Gaussian Moments as Physically Inspired Molecular Descriptors for Accurate and Scalable Machine Learning Potentials

TL;DR

This paper introduces a neural network-based method using Gaussian moments as molecular descriptors to accurately and efficiently model potential energy surfaces for molecules, enabling scalable molecular simulations.

Contribution

It presents a novel, extendable invariant local molecular descriptor based on geometric moments for neural network potentials, improving accuracy and computational efficiency.

Findings

Comparable accuracy to established models in representing chemical and configurational spaces

Efficient GPU implementation of the molecular descriptor

Versatile application in molecular geometry optimization and dynamics

Abstract

Machine learning techniques allow a direct mapping of atomic positions and nuclear charges to the potential energy surface with almost ab-initio accuracy and the computational efficiency of empirical potentials.
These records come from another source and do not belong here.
(* ===== verification/Errors.v ===== *)
(** * Error values

    The error enums of the workspace and how each becomes an [Errno]:
    [types/src/lib.rs], [vfs/src/lib.rs] and [kernel/src/error.rs]. *)

From S2P Require Import Prelude.

(** [types/src/lib.rs], [enum Errno]. *)
Inductive Errno : Set :=
| ENoEnt | EIO | ENoExec | EBadF | EChild | ENoMem | EFault | EBusy | EExist
| EInval | ESPipe | ENoTty | ENoSys | EOverflow.

(** The discriminants ([#[repr(isize)]]): [errno as isize]. *)
Definition errno_code (e : Errno) : Z :=
  match e with
  | ENoEnt => 2 | EIO => 5 | ENoExec => 8 | EBadF => 9 | EChild => 10
  | ENoMem => 12 | EFault => 14 | EBusy => 16 | EExist => 17 | EInval => 22
  | ESPipe => 29 | ENoTty => 25 | ENoSys => 38 | EOverflow => 75
  end.

(** [vfs/src/lib.rs], [enum VfsError]. *)
Inductive VfsError : Set :=
| DeviceIO | Fs | AlreadyMounted | OutOfBounds | VfsNotFound | Unknown.

#[export] Instance Errno_eq_dec : EqDecision Errno.
Proof. solve_decision. Defined.
#[export] Instance VfsError_eq_dec : EqDecision VfsError.
Proof. solve_decision. Defined.

(** [impl IntoError for VfsError]. *)
Definition vfs_to_errno (e : VfsError) : Errno :=
  match e with
  | DeviceIO | Fs | Unknown => EIO
  | OutOfBounds => EOverflow
  | VfsNotFound => ENoEnt
  | AlreadyMounted => EBusy
  end.

(** [kernel/src/error.rs], [enum Error]; [EOther] carries what its trait object
    answers to [to_errno]. *)
Inductive Error : Set :=
| Unaligned | Overflow | Oom | NotFound | InvalidArgs | Unmapped | NoSys
| AlreadyExists | EErrno (e : Errno) | EOther (e : Errno).

(** [impl<T: IntoError> From<T> for Error], at [T = VfsError]. *)
Definition error_of_vfs (e : VfsError) : Error := EErrno (vfs_to_errno e).

(** [impl From<Error> for Errno]. *)
Definition errno_of_error (e : Error) : Errno :=
  match e with
  | Unaligned => EInval
  | Overflow => EOverflow
  | Oom => ENoMem
  | NotFound => ENoEnt
  | InvalidArgs => EInval
  | Unmapped => EFault
  | NoSys => ENoSys
  | AlreadyExists => EExist
  | EErrno errno => errno
  | EOther err => err
  end.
In this work we propose a machine learning method for constructing high-dimensional potential energy surfaces based on feed-forward neural networks. As input to the neural network we propose an extendable invariant local molecular descriptor constructed from geometric moments. Their formulation via pairwise distance vectors and tensor contractions allows a very efficient implementation on graphical processing units (GPUs). The atomic species is encoded in the molecular descriptor, which allows the restriction to one neural network for the training of all atomic species in the data set. We demonstrate that the accuracy of the developed approach in representing both chemical and configurational spaces is comparable to the one of several established machine learning models. Due to its high accuracy and efficiency, the proposed machine-learned potentials can be used for any further tasks, for example the optimization of molecular geometries, the calculation of rate constants or molecular dynamics.